Those aren’t turtles…they’re bits!

Peirce’s triadic model enables a better understanding of communication as more than just sender and receiver. There are endless signs that can be used to communicate meaning, and when we fix them to an artifact we extend cognition. When we started to use digital mediums as the space to express ourselves we treated them as we had other spaces, and Otto’s notebook (from Clark’s example) became Otto’s computer system. However, a notebook would never refresh to show new information, or link the information you want to other information you might be interested in. With Otto’s computer system, it’s all about association, building webs of interest, from one idea. Otto might search for directions to the MOMA, then save those directions, then his computer prompts him to look at other museums, he saves those directions too. If Otto remembers that his goal is to get to the MOMA he’ll be fine, but if he builds his associative trail too far, he might forget where he was going.

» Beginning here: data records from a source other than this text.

Definition with_dev (x : ptr) (h : win32_handle) : win32_handle :=
  Win32Handle x (wh_handle h) (wh_ov h) (wh_buf h) (wh_pending_thread h) (wh_ptr h) (wh_len h).
Definition with_handle (x : Z) (h : win32_handle) : win32_handle :=
  Win32Handle (wh_dev h) x (wh_ov h) (wh_buf h) (wh_pending_thread h) (wh_ptr h) (wh_len h).
Definition with_ov (x : option Z) (h : win32_handle) : win32_handle :=
  Win32Handle (wh_dev h) (wh_handle h) x (wh_buf h) (wh_pending_thread h) (wh_ptr h) (wh_len h).
Definition with_buf (x : option (list Z)) (h : win32_handle) : win32_handle :=
  Win32Handle (wh_dev h) (wh_handle h) (wh_ov h) x (wh_pending_thread h) (wh_ptr h) (wh_len h).
Definition with_pending (x : Z) (h : win32_handle) : win32_handle :=
  Win32Handle (wh_dev h) (wh_handle h) (wh_ov h) (wh_buf h) x (wh_ptr h) (wh_len h).
Definition with_ptr (x : Z) (h : win32_handle) : win32_handle :=
  Win32Handle (wh_dev h) (wh_handle h) (wh_ov h) (wh_buf h) (wh_pending_thread h) x (wh_len h).
Definition with_len (x : Z) (h : win32_handle) : win32_handle :=
  Win32Handle (wh_dev h) (wh_handle h) (wh_ov h) (wh_buf h) (wh_pending_thread h) (wh_ptr h) x.

(** [calloc(1, sizeof( *h))] *)
Definition handle_zero : win32_handle := Win32Handle NULL 0 None None 0 0 0.

Definition READ_BUFFER_SIZE : Z := 1024.

Section DeviceWin32.
Context {W : Type} `{Win32 W}.
(** [_beginthreadex(NULL, 0, overlapped_cleanup_thread, h, 0, NULL)] *)
Variable beginthreadex : win32_handle -> sysc W unit.

(** * Asynchronous reads *)

Definition event_of (h : win32_handle) : M (st W) Z :=
  match wh_ov h with
  | Some event => ret event
  | None => fail BadAccess
  end.

(** "I/O error while ... '%s'" with the path of the device. *)
Definition io_error (h : win32_handle) (what : string) : M (st W) Z :=
  let* d := load_dev (wh_dev h) in
  error HS_ERROR_IO ("I/O error while " +:+ what +:+ " '" +:+ str (dev_path d) +:+ "'").

Definition _hs_win32_start_async_read (h : win32_handle) : M (st W) (Z * win32_handle) :=
  let* r := os (ReadFile (wh_handle h) READ_BUFFER_SIZE) in
  if (match r with WErr e => negb (e =? ERROR_IO_PENDING) | WOk _ => false end) then
    os (CancelIo (wh_handle h)) ;;;
    let* r := io_error h "reading from" in
    ret (r, h)
  else
    let* thread := os GetCurrentThreadId in
    ret (0, with_pending thread h).

(** The system writes the bytes of a finished read at the start of [buf]. *)
Definition filled_buf (data : list Z) (h : win32_handle) : win32_handle :=
  with_buf (match wh_buf h with
            | Some buf => Some (data ++ drop (length data) buf)
            | None => None
            end) h.

Definition _hs_win32_finalize_async_read (h : win32_handle) (timeout : Z)
    : M (st W) (Z * win32_handle) :=
  let* event := event_of h in
  (if 0 <? timeout then os (WaitForSingleObject event timeout) else ret tt) ;;;
  let* r := os (GetOverlappedResult_read (wh_handle h) event (timeout <? 0)) in
  match r with
  | WErr e =>
      if e =? ERROR_IO_INCOMPLETE then ret (0, h)
      else
        let h := with_pending 0 h in
        let* r := io_error h "reading from" in
        ret (r, h)
  | WOk data => ret (Z.of_nat (length data), with_pending 0 (filled_buf data h))
  end.

(** * Opening and closing *)

Definition close_win32_device (h : option win32_handle) : M (st W) unit :=
  match h with
  | None => ret tt
  | Some h =>
      hs_device_unref (wh_dev h) ;;;
      let h := with_dev NULL h in
      let* thread := (if negb (wh_pending_thread h =? 0) then
                        if has_CancelIoEx then os (CancelIoEx (wh_handle h)) ;;; ret false
                        else
                          os (CancelIo (wh_handle h)) ;;;
                          let* me := os GetCurrentThreadId in
                          ret (negb (wh_pending_thread h =? me))
                      else ret false) in
      if thread : bool then os (beginthreadex h)
      else
        (if negb (wh_handle h =? 0) then os (CloseHandle (wh_handle h)) else ret tt) ;;;
        match wh_ov h with
        | Some event => if negb (event =? 0) then os (CloseHandle event) else ret tt
        | None => ret tt
        end
  end.

Definition overlapped_cleanup_thread (h : win32_handle) : M (st W) unit :=
  let* event := event_of h in
  os (WaitForSingleObject event 300000) ;;;
  let* r := os (GetOverlappedResult_read (wh_handle h) event false) in
  if (match r with WErr e => e =? ERROR_IO_INCOMPLETE | WOk _ => false end) then
    zoom (hs_log HS_LOG_WARNING
      "Cannot stop asynchronous read request, leaking handle and memory")
  else close_win32_device (Some (with_pending 0 h)).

This endless search for new signs, creates information overload, and it’s a real problem right now. There’s a palpable, sometimes dark energy out there, that I think a lot of people are feeling. It’s at its most powerful on the internet, where the sheer volume of information out there to be consumed is swallowing discourse. Not too long ago we had a fixed set of information, you’d get your daily paper and you’d be limited to the facts on it. Now, we still represent this information in the same way, but it’s no longer fixed. Wegner differs from Turing/Von Neumann in his assertion that there is greater richness to computation, as evidenced that machines can’t handle the passage of time during the act of computation. We have this same problem where as we are trying to digest new information, and we can’t account for what’s developing.

Possibly one of the issues in bridging legacy media like the newspaper to a digital medium is that we’re trying to pour old wine into new bottles. There’s a space that needs to be allocated to communicate news, science, and culture, but maybe that space needs to be represented differently. These sites as they are designed now do not reflect the way they are being consumed, which is minute to minute, second by second. Murray makes the point that there is a better option, for instance GUI helped to design a better desktop, and not by creating a layout that looks like a physical desk. We might need to change the mediums on which we receive information, otherwise we may be bogged looking at one story and seeing it propped on the back of another, on the back of another, on the back of another, and we’ll be searching without understanding. Only it won’t be turtles all the way down, it will be turtles made of bits.